Everything from the line containing "(u32 (t_device_io t" through the last line of the records must be returned verbatim, and nothing outside that range.
»»
(* ===== verification/Device.v ===== *)
(** * Console and device authorization

    The console ring of [kernel/arch.c] and [kernel/device.c]: PCI
    configuration, the one device grant with its pinned DMA arena, port I/O on
    behalf of the driver, release, quarantine and fault handling.  Lines written
    to the serial log appear without the numbers some of them print. *)

From stdpp Require Import strings.
From S2P Require Import Prelude Bytes CMem Abi Kernel Memory Arguments Ipc Acpi Iommu.

Section Device.
Context {H : Type} `{L : Layout} `{HW : Hardware H}.
Implicit Types (k : Kernel H).

(** ** Ports *)

Definition outb_ (port v : Z) k : Kernel H := k <| hw ::= fun h => outb h (u16 port) (u8 v) |>.
Definition outw_ (port v : Z) k : Kernel H := k <| hw ::= fun h => outw h (u16 port) (u16 v) |>.
Definition outl_ (port v : Z) k : Kernel H := k <| hw ::= fun h => outl h (u16 port) (u32 v) |>.
Definition inb_ (port : Z) k : Z * Kernel H := let '(v, h) := inb (hw k) (u16 port) in (u8 v, k <| hw := h |>).
Definition inw_ (port : Z) k : Z * Kernel H := let '(v, h) := inw (hw k) (u16 port) in (u16 v, k <| hw := h |>).
Definition inl_ (port : Z) k : Z * Kernel H := let '(v, h) := inl (hw k) (u16 port) in (u32 v, k <| hw := h |>).

(** ** The console *)

Definition INPUT_BYTES : Z := 256.

(** [console_irq] while the receiver has bytes, at most [fuel] of them. *)
Fixpoint console_drain (fuel : nat) k : Kernel H :=
  match fuel with
  | O => k
  | S fuel =>
      let '(status, k) := inb_ 0x3fd k in
      if negb (truthy (Z.land status 1)) then k
      else
        let '(c, k) := inb_ 0x3f8 k in
        console_drain fuel (k <| console ::= fun s =>
          if input_count s <? INPUT_BYTES
          then s <| input ::= fun b => <[Z.to_nat ((input_head s + input_count s) mod INPUT_BYTES):=c]> b |>
                 <| input_count := input_count s + 1 |>
          else s <| input_overflow := 1 |> |>)
  end.

Definition console_irq (fuel : nat) k : Kernel H := outb_ 0x20 0x20 (console_drain fuel k).

Definition console_read k : Z * Kernel H :=
  let s := console k in
  if truthy (input_overflow s) then
    (SF_EVENT_OVERFLOW, k <| console := s <| input_overflow := 0 |> <| input_head := 0 |> <| input_count := 0 |> |>)
  else if input_count s =? 0 then (SF_WOULD_BLOCK, k)
  else (at_ (input s) (input_head s),
        k <| console := s <| input_head := (input_head s + 1) mod INPUT_BYTES |> <| input_count := input_count s - 1 |> |>).

(** ** PCI configuration *)

Definition config_read (bdf offset : Z) k : Z * Kernel H :=
  inl_ 0xcfc (outl_ 0xcf8 (Z.lor (Z.lor 0x80000000 (Z.shiftl bdf 8)) offset) k).
Definition config_write_command (bdf command : Z) k : Kernel H :=
  outw_ 0xcfc command (outl_ 0xcf8 (Z.lor 0x80000004 (Z.shiftl bdf 8)) k).

Definition pci_read (bdf offset : Z) k : Z * Kernel H :=
  if (65535 <? bdf) || (252 <? offset) || truthy (Z.land offset 3) then (SF_INVALID, k) else config_read bdf offset k.

(** No device of bus zero may start transfers. *)
Definition quiesce (bdf : nat) k : Kernel H :=
  let '(id, k) := config_read (Z.of_nat bdf) 0 k in
  if id =? UINT32_MAX then k
  else
    let '(v, k) := config_read (Z.of_nat bdf) 4 k in
    let command := u16 v in
    if truthy (Z.land command 4) then config_write_command (Z.of_nat bdf) (clear_bits command 4) k else k.

Definition device_init (b : SfBootInfo) k : Kernel H :=
  let k := k <| memory ::= fun m => mwrite m guard (fill 0xa5 4096) |> in
  iommu_init b (loop 256 quiesce k).

Definition guard_intact k : bool := forallb (fun b => b =? 0xa5) (mread (memory k) guard 4096).

Definition device_status k : SfDmaStatus * Kernel H :=
  let s := (dma_status k) <| ds_size := 48 |> <| ds_mode := iommu_mode k |> <| ds_owner := device_owner k |>
             <| ds_probe_address := guard |> <| ds_guard_intact := b2z (guard_intact k) |> <| ds_active_mapping := iommu_active k |> in
  (s, k <| dma_status := s |>).

(** ** Release *)

(** The device's status register: behind the MMIO window or a port. *)
Definition MODERN_STATUS : Z := 0xffe00014.

Definition reset_device (ti : nat) k : Kernel H :=
  let t := task k ti in
  if truthy (device_modern t) then k <| hw ::= fun h => mmio_write8 h MODERN_STATUS 0 |> else outb_ (t_device_io t + 18) 0 k.

Definition read_status (ti : nat) k : Z * Kernel H :=
  let t := task k ti in
  if truthy (device_modern t) then let '(v, h) := mmio_read8 (hw k) MODERN_STATUS in (v, k <| hw := h |>)
  else inb_ (t_device_io t + 18) k.

Fixpoint wait_reset (n : nat) (ti : nat) k : bool * Kernel H :=
  match n with
  | O => (false, k)
  | S n => let '(v, k) := read_status ti k in if v =? 0 then (true, k) else wait_reset n ti k
  end.

Definition RESET_TRIES : nat := Z.to_nat 10000.

Definition device_release (ti : nat) k : Z * Kernel H :=
  if t_device_io (task k ti) =? 0 then (if truthy (device_fault (task k ti)) then SF_DEVICE_GONE else 0, k)
  else
    let bdf := device_bdf (task k ti) in
    let k := reset_device ti k in
    let '(v, k) := config_read bdf 4 k in
    let k := config_write_command bdf (clear_bits (Z.land v 0xffff) 4) k in
    let '(reset, k) := wait_reset RESET_TRIES ti k in
    let '(invalidation, k) := iommu_revoke bdf k in
    let '(v, k) := config_read bdf 4 k in
    let k := if truthy (Z.land v 4) || negb reset || truthy invalidation
             then serial (txt "[CORE] DMA device quarantined; pinned pages retained") (k <| quarantined := 1 |>) else k in
    let q := quarantined k in
    (if truthy q then SF_DEVICE_GONE else 0, set_task ti (fun t => t <| device_fault := q |> <| t_device_io := 0 |>) k).

Definition device_forget (ti : nat) k : Kernel H :=
  if device_owner k =? pid (task k ti) then k <| device_owner := 0 |> else k.

(** [task_dead] of core.c, which the fault handler uses too. *)
Definition task_dead (ti : nat) (status : Z) k : Kernel H :=
  let '(_, k) := device_release ti k in
  let k := ipc_cleanup ti k in
  let k := set_task ti (fun t => t <| t_state := T_DEAD |> <| exit_status := s32 status |>) k in
  let k := if (0 <=? current k) && (Z.of_nat ti =? current k) then k <| live_cr3 := boot_cr3 k |> else k in
  let k := pages_free (pid (task k ti)) k in
  device_forget ti k.

(** ** Faults *)

(** The driver whose device caused the fault goes. *)
Definition fault_task (source : Z) k : Kernel H :=
  match find_index (fun i => (pid (task k i) =? device_owner k) && (device_bdf (task k i) =? source) &&
                             negb (in_tstate (task k i) T_DEAD)) SF_MAX_TASKS with
  | None => k
  | Some i =>
      let '(_, k) := device_release i k in
      let k := set_task i (fun t => t <| device_fault := 1 |>) (k <| quarantined := 1 |>) in
      serial (txt "[IOMMU] offending driver terminated and quarantined") (task_dead i SF_DEVICE_GONE k)
  end.

Fixpoint poll_faults (n : nat) k : Kernel H :=
  match n with
  | O => k
  | S n =>
      match iommu_fault k with
      | (None, k) => k
      | (Some (source, reason, address), k) =>
          let k := k <| dma_status ::= fun s => s <| ds_faults := u32 (ds_faults s + 1) |> <| ds_source := source |>
                                               <| ds_reason := reason |> <| ds_last_address := address |> |> in
          poll_faults n (fault_task source (serial (txt "[IOMMU] blocked DMA") k))
      end
  end.

Definition device_poll k : Kernel H := poll_faults 64 k.

(** ** Grants *)

(** The virtio capabilities of the modern profile: 1 common, 2 device, 4
    notify.  The status, the capabilities found and the pointer left over. *)
Fixpoint find_caps (n : nat) (bdf cap found : Z) k : Z * Z * Z * Kernel H :=
  match n with
  | O => (0, found, cap, k)
  | S n =>
      if cap =? 0 then (0, found, cap, k)
      else if (cap <? 0x40) || (0xfc <? cap) || truthy (Z.land cap 3) then (SF_BAD_FORMAT, found, cap, k)
      else
        let '(h, k) := config_read bdf cap k in
        let next := Z.land (Z.shiftr h 8) 255 in
        if negb (Z.land h 255 =? 9) then find_caps n bdf next found k
        else
          let kind := Z.shiftr h 24 in
          let len := Z.land (Z.shiftr h 16) 255 in
          if (len <? 16) || (240 <? cap) then (SF_BAD_FORMAT, found, cap, k)
          else
            let '(v, k) := config_read bdf (cap + 4) k in
            let id := Z.land v 255 in
            let '(off, k) := config_read bdf (cap + 8) k in
            let '(size, k) := config_read bdf (cap + 12) k in
            if ((kind =? 1) || (kind =? 2) || (kind =? 4)) && negb (id =? 4) then (SF_DENIED, found, cap, k)
            else
              let found := if (kind =? 1) && (off =? 0) && (56 <=? size) then Z.lor found 1 else found in
              let '(x, k) := if (kind =? 2) && (off =? 0x3000) && (2 <=? size) && (20 <=? len) && (cap <=? 236)
                             then config_read bdf (cap + 16) k else (0, k) in
              let found := if x =? 4 then Z.lor found 2 else found in
              let found := if (kind =? 4) && (off =? 0x2000) && (8 <=? size) then Z.lor found 4 else found in
              find_caps n bdf next found k
  end.

(** The register block of a modern device: status and physical address. *)
Definition modern_window (bdf bar : Z) k : Z * Z * Kernel H :=
  if negb (iommu_mode k =? 1) || negb (Z.land bar 7 =? 4) then (SF_DENIED, 0, k)
  else
    let '(high, k) := config_read bdf 36 k in
    let physical := Z.lor (Z.shiftl high 32) (clear_bits bar 15) in
    if truthy (Z.land physical 16383) || (physical <? 0xc0000000) || (0x1000000000000 - 16384 <=? physical) then (SF_DENIED, 0, k)
    else
      let '(v, k) := config_read bdf 0x34 k in
      let '(r, found, cap, k) := find_caps 48 bdf (Z.land v 255) 0 k in
      if truthy r then (r, 0, k)
      else if negb (found =? 7) || truthy cap then (SF_DENIED, 0, k)
      else
        let '(r, k) := space_device_mmio physical k in
        if truthy r then (SF_DENIED, 0, k) else (0, physical, k).

(** Map [n] pages, one at a time. *)
Fixpoint map_pages_from (n : nat) (i : nat) (map : Z -> Kernel H -> Z * Kernel H) k : bool * Kernel H :=
  match n with
  | O => (true, k)
  | S n => let '(r, k) := map (4096 * Z.of_nat i) k in if truthy r then (false, k) else map_pages_from n (S i) map k
  end.

Definition released (ti : nat) (r : Z) (args : SfBootArgs) k : Z * SfBootArgs * Kernel H := (r, args, (device_release ti k).2).

(** The window, the arena and bus mastering for a device that has been reset. *)
Definition grant_device (ti : nat) (bdf io physical rights : Z) (modern : bool) (args : SfBootArgs) k : Z * SfBootArgs * Kernel H :=
  let k := set_task ti (fun t => t <| t_device_io := io |>) k in
  let k := k <| device_owner := pid (task k ti) |> <| memory ::= fun m => mwrite m dma (fill 0 SF_DMA_BYTES) |> in
  let '(ok, k) := if modern then map_pages_from 4 0 (fun off => space_map_mmio ti (SF_DEVICE_MMIO + off) (physical + off)) k else (true, k) in
  if negb ok then released ti SF_NO_SPACE args k
  else
    let '(ok, k) := map_pages_from 16 0 (fun off => space_map ti (SF_DMA + off) (dma + off) 3) k in
    if negb ok then released ti SF_NO_SPACE args k
    else
      let '(mapped, bus_address, k) := iommu_grant bdf dma k in
      if truthy mapped then released ti mapped args k
      else
        let '(v, k) := config_read bdf 4 k in
        let enable := if modern then 6 else 5 in
        let k := config_write_command bdf (Z.lor (Z.land v 0xffff) enable) k in
        let '(v, k) := config_read bdf 4 k in
        if negb (Z.land v enable =? enable) then released ti SF_DEVICE_GONE args k
        else
          (0, args <| b_dma_virtual := SF_DMA |> <| b_dma_physical := bus_address |> <| b_device_io := t_device_io (task k ti) |>
                   <| b_device_bdf := bdf |>
                   <| b_device_rights := u16 (Z.lor (Z.lor rights (if iommu_mode k =? 1 then SF_DEVICE_ISOLATED else 0))
                                                    (if modern then SF_DEVICE_MODERN else 0)) |>, k).

Definition device_grant (ti : nat) (bdf_plus_one rights : Z) (args : SfBootArgs) k : Z * SfBootArgs * Kernel H :=
  if (bdf_plus_one =? 0) || (65536 <? bdf_plus_one) then (SF_INVALID, args, k)
  else if truthy (device_owner k) || truthy (quarantined k) then (SF_BUSY, args, k)
  else if iommu_mode k =? 2 then (SF_DEVICE_GONE, args, k)
  else
    let bdf := bdf_plus_one - 1 in
    let '(identity, k) := config_read bdf 0 k in
    let modern := identity =? 0x10421af4 in
    if negb (identity =? 0x10011af4) && negb (identity =? 0x10001af4) && negb modern then (SF_DENIED, args, k)
    else if (iommu_mode k =? 1) && negb modern then (SF_DENIED, args, k)
    else
      let '(bar, k) := config_read bdf (if modern then 32 else 16) k in
      let '(r, physical, k) :=
        if modern then modern_window bdf bar k
        else if negb (truthy (Z.land bar 1)) || (clear_bits bar 3 <? 0x1000) || (0xffc0 <? clear_bits bar 3) then (SF_DENIED, 0, k)
        else (0, 0, k) in
      if truthy r then (r, args, k)
      else
        let io := if modern then SF_DEVICE_MMIO else clear_bits bar 3 in
        let k := set_task ti (fun t => t <| t_device_io := io |> <| device_modern := (if modern then 1 else device_modern t) |>
                                         <| device_bdf := bdf |>) k in
        let '(r, k) := device_release ti k in
        if truthy r then (SF_DEVICE_GONE, args, k) else grant_device ti bdf io physical rights modern args k.

(** ** Port I/O for the driver *)

Definition device_io (ti : nat) (port operation value : Z) k : Z * Kernel H :=
  let width := Z.land operation 255 in
  let write := truthy (Z.land operation 256) in
  let t := task k ti in
  if truthy (clear_bits operation 0x1ff) || negb ((width =? 1) || (width =? 2) || (width =? 4)) then (SF_INVALID, k)
  else if truthy (device_modern t) || (t_device_io t =? 0) || negb (device_owner k =? pid t) || (port <? t_device_io t) ||
          (u32 (t_device_io t + 64 - width) <? port) then (SF_DENIED, k)
  else if write then (0, if width =? 1 then outb_ port value k else if width =? 2 then outw_ port value k else outl_ port value k)
  else if width =? 1 then inb_ port k else if width =? 2 then inw_ port k else inl_ port k.

End Device.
««
__Output for this task__:
          (u32 (t_device_io t + 64 - width) <? port) then (SF_DENIED, k)
  else if write then (0, if width =? 1 then outb_ port value k else if width =? 2 then outw_ port value k else outl_ port value k)
  else if width =? 1 then inb_ port k else if width =? 2 then inw_ port k else inl_ port k.

End Device.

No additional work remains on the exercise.